Mandwi was an obscure village located about 30 km north east of Agartala. The name of the village was incorrectly spelled as Mandai in the land records. The village was inhabited both by the Tripuri Hindus and the Bengali.
On the night of 6 June, local TUJS (Tripura Upajati Juba Samiti) and TNV leaders chalked out a blueprint of the massacre of the Bengali Hindus. From the night of 6 June, armed tribal insurgents began cordoning off the Bengali Hindu localities. From the morning of 7 June, news of arson, violence and murder began to spread. The Bengali Hindus who stayed deep in the tribal pockets felt intimidated and started to leave for safety. Thousands of Bengali Hindus took shelter near the National Highway 44. The BDO of Jirania, had opened a relief camp at Khayerpur School and started administering initial relief to the Bengali Hindu refugees. Shankar Narayan, the District Magistrate of West Tripura was intimated by that time and he asked BDO of Jirania to provide the refugees chira and gur.

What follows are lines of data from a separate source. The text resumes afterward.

Lemma fixed32_decodes src : decodes_to (pb_decode_fixed32 user_read) (load_bytes m src 4) (load_bytes m src 4).
Proof.
  intros dest rest tail e w Hl. unfold pb_decode_fixed32, bind, on_stream. cbn [strm wld].
  pose proof (load_bytes_byte m 4 src) as Hb. pose proof (load_bytes_length m src 4) as Hn.
  destruct (load_bytes m src 4) as [|b1 [|b2 [|b3 [|b4 []]]]]; try done. clear Hn.
  change 4 with (len [b1; b2; b3; b4]) at 1. rewrite read_app by done. cbn [nth].
  pose proof Hb as Hb'. repeat (apply Forall_cons in Hb as [? Hb]). rewrite join4 by done. unfold on_memory, on_world, store.
  change 4%nat with (length [b1; b2; b3; b4]). by rewrite le_bytes_value.
Qed.

Lemma fixed64_decodes src : decodes_to (pb_decode_fixed64 user_read) (load_bytes m src 8) (load_bytes m src 8).
Proof.
  intros dest rest tail e w Hl. unfold pb_decode_fixed64, bind, on_stream. cbn [strm wld].
  pose proof (load_bytes_byte m 8 src) as Hb. pose proof (load_bytes_length m src 8) as Hn.
  destruct (load_bytes m src 8) as [|b1 [|b2 [|b3 [|b4 [|b5 [|b6 [|b7 [|b8 []]]]]]]]]; try done. clear Hn.
  change 8 with (len [b1; b2; b3; b4; b5; b6; b7; b8]) at 1. rewrite read_app by done. cbn [nth].
  pose proof Hb as Hb'. repeat (apply Forall_cons in Hb as [? Hb]). rewrite join8 by done. unfold on_memory, on_world, store.
  change 8%nat with (length [b1; b2; b3; b4; b5; b6; b7; b8]).
  by rewrite le_bytes_value.
Qed.

Lemma varint_emits f n src : (n = 1 \/ n = 2 \/ n = 4 \/ n = 8)%nat -> data_size f = Z.of_nat n ->
  emits (pb_enc_varint user_write m f src) (varint (u64 (sint (8 * Z.of_nat n) (load n m src)))) true.
Proof. intros [-> |[-> |[-> | ->]]] E; unfold pb_enc_varint; rewrite E; apply emits_varint. Qed.

Lemma uvarint_emits f n src : (n = 1 \/ n = 2 \/ n = 4 \/ n = 8)%nat -> data_size f = Z.of_nat n ->
  emits (pb_enc_uvarint user_write m f src) (varint (load n m src)) true.
Proof. intros [-> |[-> |[-> | ->]]] E; unfold pb_enc_uvarint; rewrite E; apply emits_varint. Qed.

Lemma svarint_emits f n src : (n = 1 \/ n = 2 \/ n = 4 \/ n = 8)%nat -> data_size f = Z.of_nat n ->
  emits (pb_enc_svarint user_write m f src) (varint (zigzag (sint (8 * Z.of_nat n) (load n m src)))) true.
Proof. intros [-> |[-> |[-> | ->]]] E; unfold pb_enc_svarint; rewrite E; apply emits_varint. Qed.

(** What the encoder of each scalar type emits is read back as the field's bytes. *)
Lemma scalar_codec f src : scalar_field f -> exists l,
  len l <= 10 /\
  emits (PB_ENCODERS user_write m enc' (PB_LTYPE (type f)) f src) l true /\
  decodes_to (PB_DECODERS user_read available pb_decode' pb_decode_noinit' (PB_LTYPE (type f)) f) l (scalar_bytes f src).
Proof.
  unfold scalar_field, scalar_bytes. intros [[Hl Hs]|[[Hl Hs]|[[Hl Hs]|[Hl Hs]]]].
  - rewrite Hl. eexists. split; [apply varint_len|]. split; [apply emits_varint|]. apply bool_decodes.
  - destruct (size_cases f Hs) as (n & Hn & E). rewrite E, Nat2Z.id.
    destruct Hl as [-> |[-> | ->]]; eexists; (split; [apply varint_len|split]).
    + exact (varint_emits f n src Hn E).
    + exact (varint_decodes f n src Hn E).
    + exact (uvarint_emits f n src Hn E).
    + exact (uvarint_decodes f n src Hn E).
    + exact (svarint_emits f n src Hn E).
    + exact (svarint_decodes f n src Hn E).
  - rewrite Hl, Hs. exists (load_bytes m src 4). split; [unfold len; rewrite load_bytes_length; lia|].
    split; [|apply fixed32_decodes].
    change (emits (pb_encode_fixed32 user_write m src) (load_bytes m src 4) true). unfold pb_encode_fixed32.
    cbv zeta. rewrite split4, load_store_bytes. apply emits_write.
  - rewrite Hl, Hs. exists (load_bytes m src 8). split; [unfold len; rewrite load_bytes_length; lia|].
    split; [|apply fixed64_decodes].
    change (emits (pb_encode_fixed64 user_write m src) (load_bytes m src 8) true). unfold pb_encode_fixed64.
    cbv zeta. rewrite split8, load_store_bytes. apply emits_write.
Qed.
End scalar.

From the afternoon of 7 June, the situation worsened. In the evening there were reports of large scale arson and looting in Jirania block. At 7:00 p.m. Sharma rushed to the District Magistrate office where he appraised Additional District Magistrate M. L. Dasgupta of the situation, who requisitioned two companies of the army. The army units however were given orders of flag march only. In the meantime Sharma received reports that the situation had turned grave in Champaknagar and the rioters were committing arson on the Bengali Hindu villages in the foothills of Baramura.
On 8 June, at 3:00 a.m., Satyendra Chakraborty, the LAMPS manager of Mandwi and Sachindra Saha, a CPI(M) leader reported at the B.D.O. office that more than 500 Bengali Hindus in Mandwi have been cordoned off and the armed Tripuris are about to kill them. Many Bengali Hindus had taken shelter at the police outpost in Mandwi, which remained unmanned.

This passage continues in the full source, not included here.